/med-hiera

Primary LanguagePython

Medical Hiera

Gilad Deutch, Eran Levin

Installation

pip install requirements.txt

Using

Data

In order to recreate this experiment you first to build the datasets "cocktail". Download the following datasets -

https://www.kaggle.com/datasets/tawsifurrahman/covid19-radiography-database?resource=download

https://www.kaggle.com/datasets/andyczhao/covidx-cxr2

https://paperswithcode.com/dataset/chestx-ray14

https://www.nature.com/articles/sdata2018161

https://www.med.upenn.edu/cbica/brats2020/data.html

Run the file datasets/separate_train_test.py to separate the chestx-ray14 data into train, test, validation1 and validation2 datasets.

MAE

python mae_training.py --save_model_name "some model name.pth"...

Classification

python classification_training.py --pretrained_path "some model name.pth" --save_model_name "some other model name.pth"...

Test

python test_set_evaluation.py --pretrained_path "some other model name.pth"  ...

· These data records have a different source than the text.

(** C29: the LRU policy, run on any legal history of callbacks from a new
    policy, never panics and implements the recency list: its keys are exactly
    those inserted and not removed, and the key [Evict] proposes is the one
    whose last use in the history is the oldest of all tracked keys (none is
    proposed only if none is tracked). *)
Theorem LRU_evicts_least_recently_used (evs : list event) (H : legal [] evs = true) :
  ∃ l, run NewLRU evs = Some l ∧
       dom (nodes l) = list_to_set (spec_run evs) ∧
       LRU_Evict l = Some (last (spec_run evs)) ∧
       (∀ k, LRU_Evict l = Some (Some k) →
             k ∈ dom (nodes l) ∧
             ∀ k', k' ∈ dom (nodes l) → k' ≠ k → last_use evs k < last_use evs k') ∧
       (LRU_Evict l = Some None → dom (nodes l) = ∅).
Proof.
  destruct (LRU_run_refines _ _ _ recency_new H) as (l & Hrun & Hr).
  fold (spec_run evs) in Hr. pose proof (spec_run_by_last_use evs H) as Hs.
  exists l. split; [done|].
  rewrite (recency_unique _ _ Hr), (LRU_Evict_refines _ _ Hr).
  split; [done|]. split; [done|]. split.
  - intros k [= Hk]. split; [apply elem_of_list_to_set; by apply last_Some_elem_of|].
    intros k' Hk' Hne. rewrite elem_of_list_to_set in Hk'.
    by destruct (by_last_use_last _ _ _ _ Hs Hk Hk').
  - intros [= ->%last_None]. done.
Qed.

Lemma LRU_evicts_least_recently_used_witness :
  ∃ l, run NewLRU [Insert "a"; Insert "b"; Insert "c"; Access "a"; Remove "c"] = Some l ∧
       LRU_Evict l = Some (Some "b").
Proof.
  destruct (LRU_evicts_least_recently_used
    [Insert "a"; Insert "b"; Insert "c"; Access "a"; Remove "c"] eq_refl)
    as (l & Hl & _ & Hev & _).
  exists l. split; [exact Hl|]. rewrite Hev. reflexivity.
Defined.

End LRU.
(* ===== verification/IndexedHeap.v ===== *)
(** The slice of entry pointers with back-indices that [lfuHeap]
    ([src/internal/eviction/lfu.go]) and [ttlHeap] ([.../ttl.go]) both are,
    generic in the entry record, and the map of entries that both policies keep
    beside it. The heap laws are proved here once for both. *)
From S2P Require Import Prelude Heap.

(** What an entry record gives: its back-index, the rest of its fields, and
    the order [Less] compares by, which reads only the latter. *)
Class IndexedEntry (T D : Type) := {
  index : T → Z;
  set_index : Z → T → T;
  data : T → D;
  data_key : D → string;
  ltb : D → D → bool;
  index_set i e : index (set_index i e) = i;
  data_set i e : data (set_index i e) = data e;
  ltb_asym a b : ltb a b = true → ltb b a = false;
  ltb_trans a b c : ltb b a = false → ltb c b = false → ltb c a = false
}.

(** An [int] used as a slice index; a negative one panics. *)
Definition slice_index (z : Z) : option nat :=
  if (z <? 0)%Z then None else Some (Z.to_nat z).

Lemma slice_index_nat (n : nat) : slice_index (Z.of_nat n) = Some n.
Proof.
  unfold slice_index. destruct (Z.ltb_spec (Z.of_nat n) 0); [lia|].
  by rewrite Nat2Z.id.
Qed.

(** The heap slice and the entries its pointers refer to. *)
Record pheap (T : Type) := mk_pheap { pmem : gmap loc T; parr : list loc }.
Arguments mk_pheap {T} _ _.
Arguments pmem {T} _.
Arguments parr {T} _.

Section Ops.
Context {T D : Type} `{!IndexedEntry T D}.

(** [p.index = i]. *)
Definition put_index (p : loc) (i : Z) (m : gmap loc T) : option (gmap loc T) :=
  e ← m !! p;
  Some (<[p := set_index i e]> m).

Definition ph_Len (h : pheap T) : nat := length (parr h).

Definition ph_Less (i j : nat) (h : pheap T) : option bool :=
  p ← parr h !! i; q ← parr h !! j;
  a ← pmem h !! p; b ← pmem h !! q;
  Some (ltb (data a) (data b)).

Definition ph_Swap (i j : nat) (h : pheap T) : option (pheap T) :=
  p ← parr h !! i; q ← parr h !! j;
  let arr := <[j := p]> (<[i := q]> (parr h)) in
  r ← arr !! i; m1 ← put_index r (Z.of_nat i) (pmem h);
  s ← arr !! j; m2 ← put_index s (Z.of_nat j) m1;
  Some (mk_pheap m2 arr).

Definition ph_Push (p : loc) (h : pheap T) : option (pheap T) :=
  m ← put_index p (Z.of_nat (length (parr h))) (pmem h);
  Some (mk_pheap m (parr h ++ [p])).

Definition ph_Pop (h : pheap T) : option (loc * pheap T) :=
  let n := length (parr h) in
  p ← parr h !! (n - 1);
  m ← put_index p (-1) (pmem h);
  Some (p, mk_pheap m (take (n - 1) (parr h))).

#[export] Instance pheap_interface : HeapInterface (pheap T) loc := {
  heap_Len := ph_Len;
  heap_Less := ph_Less;
  heap_Swap := ph_Swap;
  heap_Push := ph_Push;
  heap_Pop := ph_Pop
}.

(** ** The laws *)

(** The pointers are distinct and each entry knows its position. *)
Definition ph_wf (h : pheap T) : Prop :=
  NoDup (parr h) ∧
  ∀ i p, parr h !! i = Some p →
    ∃ e, pmem h !! p = Some e ∧ index e = Z.of_nat i.

Context `{!Inhabited D}.

Definition ph_data (m : gmap loc T) (p : loc) : D := default inhabitant (data <$> m !! p).

Definition ph_view (h : pheap T) : list (loc * D) :=
  (λ p, (p, ph_data (pmem h) p)) <$> parr h.

Definition ph_pushable (p : loc) (a : loc * D) (h : pheap T) : Prop :=
  (p ∉ parr h) ∧ ∃ e, pmem h !! p = Some e ∧ a = (p, data e).

Definition ph_le (a b : loc * D) : Prop := ltb b.2 a.2 = false.

Lemma put_index_spec p i m e :
  m !! p = Some e →
  ∃ m', put_index p i m = Some m' ∧
    (∀ q, m' !! q = if decide (q = p) then Some (set_index i e) else m !! q) ∧
    ∀ q, ph_data m' q = ph_data m q.
Proof.
  intros He. unfold put_index, ph_data. rewrite He. eexists. split; [done|].
  assert (∀ q, <[p := set_index i e]> m !! q =
    if decide (q = p) then Some (set_index i e) else m !! q) as Hlk.
  { intros q. case_decide; subst; [by rewrite lookup_insert_eq|].
    by rewrite lookup_insert_ne. }
  split; [done|]. intros q. rewrite Hlk. case_decide; subst; [|done].
  rewrite He; simpl. by rewrite data_set.
Qed.

Lemma ph_view_lookup h i p :
  parr h !! i = Some p → ph_view h !! i = Some (p, ph_data (pmem h) p).
Proof. intros Hp. unfold ph_view. by rewrite list_lookup_fmap, Hp. Qed.

Lemma ph_view_data (m m' : gmap loc T) arr :
  (∀ q, q ∈ arr → ph_data m' q = ph_data m q) →
  ph_view (mk_pheap m' arr) = ph_view (mk_pheap m arr).
Proof.
  intros Hd. unfold ph_view; simpl. apply list_fmap_ext. intros i p Hp.
  rewrite Hd; [done|]. by eapply list_elem_of_lookup_2.
Qed.

Lemma ph_view_fst h : (ph_view h).*1 = parr h.
Proof. unfold ph_view. rewrite <-list_fmap_compose. apply list_fmap_id. Qed.

Lemma length_ph_view h : length (ph_view h) = length (parr h).
Proof. apply length_fmap. Qed.

Lemma ph_view_total h i p :
  parr h !! i = Some p → ph_view h !!! i = (p, ph_data (pmem h) p).
Proof. intros Hp. by apply list_lookup_total_correct, ph_view_lookup. Qed.

Lemma ph_arr_lookup h i : i < length (ph_view h) → ∃ p, parr h !! i = Some p.
Proof. rewrite length_ph_view. apply lookup_lt_is_Some_2. Qed.

Lemma ph_Less_law h i j :
  ph_wf h → i < length (ph_view h) → j < length (ph_view h) →
  ∃ b : bool, ph_Less i j h = Some b ∧
    if b then ¬ ph_le (ph_view h !!! j) (ph_view h !!! i)
    else ph_le (ph_view h !!! j) (ph_view h !!! i).
Proof.
  intros [_ Hidx] [p Hp]%ph_arr_lookup [q Hq]%ph_arr_lookup.
  destruct (Hidx i p Hp) as (a & Ha & _), (Hidx j q Hq) as (b & Hb & _).
  exists (ltb (data a) (data b)).
  rewrite (ph_view_total h i p), (ph_view_total h j q) by done.
  unfold ph_Less, ph_le, ph_data. rewrite Hp, Hq; simpl. rewrite Ha, Hb; simpl.
  split; [done|]. destruct (ltb (data a) (data b)) eqn:E; done.
Qed.

Lemma ph_swap_arr (arr : list loc) i j p q :
  arr !! i = Some p → arr !! j = Some q →
  <[j := p]> (<[i := q]> arr) = swap_list i j arr.
Proof.
  intros Hp Hq. unfold swap_list.
  rewrite (list_lookup_total_correct _ _ _ Hp), (list_lookup_total_correct _ _ _ Hq).
  destruct (decide (i = j)) as [->|Hne]; [congruence|].
  by apply list_insert_insert_ne.
Qed.

Lemma fmap_swap_list {A B} `{!Inhabited A, !Inhabited B} (g : A → B) i j (l : list A) :
  i < length l → j < length l → g <$> swap_list i j l = swap_list i j (g <$> l).
Proof.
  intros Hi Hj. unfold swap_list. rewrite !list_fmap_insert.
  by rewrite (list_lookup_total_fmap g l i Hi), (list_lookup_total_fmap g l j Hj).
Qed.

(** The back-indices after a swap. *)
Lemma ph_swap_index h i j p q m1 m2 :
  ph_wf h → parr h !! i = Some p → parr h !! j = Some q →
  put_index q (Z.of_nat i) (pmem h) = Some m1 →
  put_index p (Z.of_nat j) m1 = Some m2 →
  ∀ k r, swap_list i j (parr h) !! k = Some r →
    ∃ e, m2 !! r = Some e ∧ index e = Z.of_nat k.
Proof.
  intros [Hnd Hidx] Hp Hq H1 H2 k r.
  destruct (Hidx i p Hp) as (a & Ha & _), (Hidx j q Hq) as (b & Hb & _).
  destruct (put_index_spec q (Z.of_nat i) (pmem h) b Hb) as (m1' & H1' & Hm1 & _).
  assert (m1' = m1) as -> by congruence.
  assert (∃ e, m1 !! p = Some e) as [e He] by (rewrite Hm1; case_decide; eauto).
  destruct (put_index_spec p (Z.of_nat j) m1 e He) as (m2' & H2' & Hm2 & _).
  assert (m2' = m2) as -> by congruence.
  rewrite <-(ph_swap_arr _ _ _ _ _ Hp Hq).
  pose proof (lookup_lt_Some _ _ _ Hp). pose proof (lookup_lt_Some _ _ _ Hq).
  destruct (decide (k = j)) as [->|].
  { rewrite list_lookup_insert_eq by (by rewrite length_insert). intros [= <-].
    rewrite Hm2, decide_True by done. eexists. split; [done|]. apply index_set. }
  rewrite list_lookup_insert_ne by done.
  destruct (decide (k = i)) as [->|].
  { rewrite list_lookup_insert_eq by done. intros [= <-].
    assert (q ≠ p). { intros ->. by pose proof (NoDup_lookup _ _ _ _ Hnd Hp Hq). }
    rewrite Hm2, decide_False, Hm1, decide_True by done.
    eexists. split; [done|]. apply index_set. }
  rewrite list_lookup_insert_ne by done. intros Hr.
  assert (r ≠ p) by (intros ->; by pose proof (NoDup_lookup _ _ _ _ Hnd Hp Hr)).
  assert (r ≠ q) by (intros ->; by pose proof (NoDup_lookup _ _ _ _ Hnd Hq Hr)).
  rewrite Hm2, decide_False, Hm1, decide_False by done. by apply Hidx.
Qed.
(* ===== verification/TtlPolicy.v ===== *)
(** The TTL-only eviction policy, [src/internal/eviction/ttl.go]: a min-heap of
    entries ordered by the expiry time recorded when the key was inserted. *)
From S2P Require Import Prelude Policy Heap IndexedHeap.

Module TTLOnly.

(** [ttlEntry]. *)
Record ttlEntry := mk_ttlEntry {
  key : string;
  expiresAt : Time;
  heap_index : Z
}.

(** The fields [ttlHeap.Less] and [Evict] read. *)
Definition fields (e : ttlEntry) : string * Time := (key e, expiresAt e).

(** [ttlHeap.Less] on the two entries compared. *)
Definition ttlHeap_Less (a b : string * Time) : bool := Before a.2 b.2.

#[export] Program Instance ttl_indexed : IndexedEntry ttlEntry (string * Time) := {
  index := heap_index;
  set_index i e := mk_ttlEntry (key e) (expiresAt e) i;
  data := fields;
  data_key := fst;
  ltb := ttlHeap_Less
}.
Next Obligation. done. Qed.
Next Obligation. done. Qed.
Next Obligation. intros [ka ta] [kb tb]; unfold ttlHeap_Less, Before; simpl. lia. Qed.
Next Obligation.
  intros [ka ta] [kb tb] [kc tc]; unfold ttlHeap_Less, Before; simpl. lia.
Qed.

(** [TTLOnly]: the heap [h] and the map [entries]. *)
Definition TTLOnly : Type := hpolicy ttlEntry.

Definition NewTTLOnly : option TTLOnly :=
  h ← Init (mk_pheap ∅ []);
  Some (mk_hpolicy h ∅).

Definition TTLOnly_OnAccess (_ : string) (t : TTLOnly) : option TTLOnly := Some t.

Definition TTLOnly_OnInsert (k : string) (expires : Time) (t : TTLOnly) : option TTLOnly :=
  let p := fresh (dom (pmem (hp t))) in
  let e := mk_ttlEntry k expires 0 in
  h ← Push p (mk_pheap (<[p := e]> (pmem (hp t))) (parr (hp t)));
  Some (mk_hpolicy h (<[k := p]> (entries t))).

Definition TTLOnly_OnEvict (k : string) (t : TTLOnly) : option TTLOnly :=
  match entries t !! k with
  | None => Some t
  | Some p =>
      e ← pmem (hp t) !! p;
      i ← slice_index (heap_index e);
      '(_, h) ← Remove i (hp t);
      Some (mk_hpolicy h (delete k (entries t)))
  end.

Definition TTLOnly_Evict (t : TTLOnly) : option (option string) :=
  if decide (heap_Len (hp t) = 0) then Some None
  else p ← parr (hp t) !! 0; e ← pmem (hp t) !! p; Some (Some (key e)).

Definition TTLOnly_Name (_ : TTLOnly) : string := "ttl".

#[global] Instance TTLOnly_policy : EvictionPolicy TTLOnly := {
  OnAccess _ k t := TTLOnly_OnAccess k t;
  OnInsert _ k e t := TTLOnly_OnInsert k e t;
  OnEvict := TTLOnly_OnEvict;
  Evict t := r ← TTLOnly_Evict t; Some (r, t);
  Name := TTLOnly_Name
}.

(** ** The abstract policy: a map from tracked keys to recorded expiries *)

Lemma TTLOnly_OnInsert_refines l m k exp :
  hp_rep l m → k ∉ dom m →
  ∃ l', TTLOnly_OnInsert k exp l = Some l' ∧ hp_rep l' (<[k := (k, exp)]> m).
Proof.
  intros Hrep Hk. unfold TTLOnly_OnInsert.
  destruct (hp_insert_spec l m k (mk_ttlEntry k exp 0) Hrep Hk) as (h & -> & Hrep'); [done|].
  simpl. eauto.
Qed.

Lemma TTLOnly_OnEvict_refines l m k :
  hp_rep l m → ∃ l', TTLOnly_OnEvict k l = Some l' ∧ hp_rep l' (delete k m).
Proof.
  intros Hrep. unfold TTLOnly_OnEvict. pose proof (rep_lookup l m k Hrep) as Hlk.
  destruct (entries l !! k) as [p|] eqn:Hp; [|rewrite delete_id; eauto].
  destruct (hp_remove_spec l m k p Hrep Hp) as (e & i & x & h & -> & Hi & Hrm & Hrep').
  bind. simpl in Hi. rewrite Hi. bind.
  rewrite Hrm. simpl. eauto.
Qed.

Lemma TTLOnly_Evict_refines l m :
  hp_rep l m →
  ∃ r, TTLOnly_Evict l = Some r ∧
    match r with
    | None => m = ∅
    | Some k => ∃ d, m !! k = Some d ∧
                  ∀ k' d', m !! k' = Some d' → ttlHeap_Less d' d = false
    end.
Proof.
  intros Hrep. pose proof (hp_root_spec l m Hrep) as Hroot. unfold TTLOnly_Evict.
  destruct (parr (hp l) !! 0) as [p|] eqn:Hp.
  - destruct Hroot as (e & He & Hm & Hmin). rewrite decide_False.
    2:{ simpl. unfold ph_Len. apply lookup_lt_Some in Hp. lia. }
    bind. rewrite He. eexists. split; [done|]. exists (fields e). done.
  - destruct Hroot as [Hnil ->]. exists None. rewrite decide_True; [done|].
    simpl. unfold ph_Len. by rewrite Hnil.
Qed.

#[global] Program Instance TTLOnly_spec : EvictionPolicySpec TTLOnly := {
  policy_wf l := ∃ m, hp_rep l m;
  tracked l := dom (entries l)
}.
Next Obligation. intros now k t [m Hm]. exists t. simpl. eauto 10. Qed.
Next Obligation.
  intros now k e l [m Hm] Hk. rewrite (rep_dom _ _ Hm) in Hk.
  destruct (TTLOnly_OnInsert_refines l m k e Hm Hk) as (l' & Hl' & Hr).
  exists l'. split; [done|]. split; [eauto|].
  by rewrite (rep_dom _ _ Hm), (rep_dom _ _ Hr), dom_insert_L.
Qed.
Next Obligation.
  intros k l [m Hm]. destruct (TTLOnly_OnEvict_refines l m k Hm) as (l' & Hl' & Hr).
  exists l'. split; [done|]. split; [eauto|].
  by rewrite (rep_dom _ _ Hm), (rep_dom _ _ Hr), dom_delete_L.
Qed.
Next Obligation.
  intros l [m Hm]. destruct (TTLOnly_Evict_refines l m Hm) as (r & Hr & Hs).
  exists r, l. rewrite (rep_dom _ _ Hm). simpl. rewrite Hr.
  split; [done|]. split; [eauto|]. split; [done|].
  destruct r as [k|]; [|subst; apply dom_empty_L].
  destruct Hs as (d & Hd & _). by apply elem_of_dom_2 in Hd.
Qed.

(** ** Whole histories of callbacks *)

Inductive event :=
| Access (k : string)
| Insert (k : string) (expires : Time)
| Remove_ (k : string).

Definition step (t : TTLOnly) (e : event) : option TTLOnly :=
  match e with
  | Access k => TTLOnly_OnAccess k t
  | Insert k exp => TTLOnly_OnInsert k exp t
  | Remove_ k => TTLOnly_OnEvict k t
  end.

Fixpoint run (t : TTLOnly) (evs : list event) : option TTLOnly :=
  match evs with
  | [] => Some t
  | e :: evs => t' ← step t e; run t' evs
  end.

(** The expiry a history records for one key; [None] if it is not tracked. *)
Definition note (k : string) (r : option Time) (e : event) : option Time :=
  match e with
  | Insert k' exp => if decide (k' = k) then Some exp else r
  | Access _ => r
  | Remove_ k' => if decide (k' = k) then None else r
  end.

Definition recorded (evs : list event) (k : string) : option Time := foldl (note k) None evs.

Fixpoint legal_after (past evs : list event) : bool :=
  match evs with
  | [] => true
  | e :: evs =>
      match e with Insert k _ => bool_decide (recorded past k = None) | _ => true end &&
      legal_after (past ++ [e]) evs
  end.

Definition legal (evs : list event) : bool := legal_after [] evs.

Lemma recorded_snoc evs e k : recorded (evs ++ [e]) k = note k (recorded evs k) e.
Proof. unfold recorded. by rewrite foldl_app. Qed.

Definition agrees (evs : list event) (m : gmap string (string * Time)) : Prop :=
  ∀ k, m !! k = pair k <$> recorded evs k.

Lemma TTLOnly_step_refines t m past e :
  hp_rep t m → agrees past m →
  match e with Insert k _ => bool_decide (recorded past k = None) | _ => true end = true →
  ∃ t' m', step t e = Some t' ∧ hp_rep t' m' ∧ agrees (past ++ [e]) m'.
Proof.
  intros Hrep Hag Hleg. unfold agrees.
  destruct e as [k|k exp|k]; simpl.
  - exists t, m. split; [done|]. split; [done|]. intros k'. rewrite recorded_snoc. apply Hag.
  - apply bool_decide_eq_true in Hleg.
    destruct (TTLOnly_OnInsert_refines t m k exp Hrep) as (t' & Ht' & Hrep').
    { apply not_elem_of_dom. by rewrite Hag, Hleg. }
    eexists t', _. split; [done|]. split; [done|]. intros k'. rewrite recorded_snoc; simpl.
    case_decide; subst; [by rewrite lookup_insert_eq|]. rewrite lookup_insert_ne by done. apply Hag.
  - destruct (TTLOnly_OnEvict_refines t m k Hrep) as (t' & Ht' & Hrep').
    eexists t', _. split; [done|]. split; [done|]. intros k'. rewrite recorded_snoc; simpl.
    case_decide; subst; [by rewrite lookup_delete_eq|]. rewrite lookup_delete_ne by done. apply Hag.
Qed.

Lemma TTLOnly_run_refines past evs t m :
  hp_rep t m → agrees past m → legal_after past evs = true →
  ∃ t' m', run t evs = Some t' ∧ hp_rep t' m' ∧ agrees (past ++ evs) m'.
Proof.
  revert past t m. induction evs as [|e evs IH]; intros past t m Hrep Hag Hleg; simpl in *.
  - exists t, m. by rewrite app_nil_r.
  - apply andb_prop in Hleg as [He Hleg].
    destruct (TTLOnly_step_refines t m past e Hrep Hag He) as (t1 & m1 & -> & Hrep1 & Hag1).
    destruct (IH (past ++ [e]) t1 m1) as (t' & m' & Hrun & Hrep' & Hag'); [done..|].
    exists t', m'. split; [done|]. split; [done|]. by rewrite <-(assoc_L (++)) in Hag'.
Qed.

(** C30: the TTL-only policy, run on any legal history of callbacks, never
    panics, tracks exactly the keys inserted and not removed, and proposes for
    eviction a tracked key whose expiry as recorded at insertion is the
    earliest, whatever the accesses in between; it proposes none only if none
    is tracked. *)
Theorem TTLOnly_evicts_earliest_recorded_expiry (evs : list event) (Hlegal : legal evs = true) :
  ∃ t, (t0 ← NewTTLOnly; run t0 evs) = Some t ∧
    (∀ k, k ∈ dom (entries t) ↔ is_Some (recorded evs k)) ∧
    ∃ r, TTLOnly_Evict t = Some r ∧
    match r with
    | None => ∀ k, recorded evs k = None
    | Some k => ∃ x, recorded evs k = Some x ∧
                  ∀ k' x', recorded evs k' = Some x' → (x ≤ x')%Z
    end.
Proof.
  destruct (TTLOnly_run_refines [] evs (mk_hpolicy (mk_pheap ∅ []) ∅) ∅ hp_rep_empty)
    as (t & m & Hrun & Hrep & Hag); [done|done|].
  exists t. split; [done|]. simpl in Hag. split.
  - intros k. by rewrite (rep_dom _ _ Hrep), elem_of_dom, Hag, fmap_is_Some.
  - destruct (TTLOnly_Evict_refines t m Hrep) as (r & Hr & Hspec). exists r. split; [done|].
    destruct r as [k|].
    + destruct Hspec as (d & Hd & Hmin). rewrite Hag in Hd.
      destruct (recorded evs k) as [x|] eqn:Hx; simplify_eq/=. exists x. split; [done|].
      intros k' x' Hx'. specialize (Hmin k' (k', x')). rewrite Hag, Hx' in Hmin.
      specialize (Hmin eq_refl). unfold ttlHeap_Less, Before in Hmin. simpl in Hmin. lia.
    + subst m. intros k. specialize (Hag k). rewrite lookup_empty in Hag. by destruct (recorded evs k).
Qed.

Lemma TTLOnly_evicts_earliest_recorded_expiry_witness :
  ∃ t, (t0 ← NewTTLOnly; run t0 [Insert "a" 30; Insert "b" 10; Insert "c" 20; Access "b"]) = Some t ∧
       TTLOnly_Evict t = Some (Some "b").
Proof.
  destruct (TTLOnly_evicts_earliest_recorded_expiry
    [Insert "a" 30; Insert "b" 10; Insert "c" 20; Access "b"] eq_refl) as (t & Ht & _).
  exists t. split; [exact Ht|].
  vm_compute in Ht. injection Ht as <-. vm_compute. reflexivity.
Defined.

End TTLOnly.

Note that this repo works with wandb, a link should be outputted in the start of each run (mae/classification/test), click to view run metrics.

Other files

For sweeping see init_classification_sweep.py and init_mae_sweep.py for classification and mae respectively. Also, run_classification_sweep.py and run_mae_sweep.py for running the sweeps. We use wandb's sweeping feature. compute_dataset_mean_std.py computes the mean and std for a dataset, used for normalization. utils.py contains implementation for our Dataset class. datasets/analyse_datasets.py prints a summary of each dataset, its size and image type and dimensions.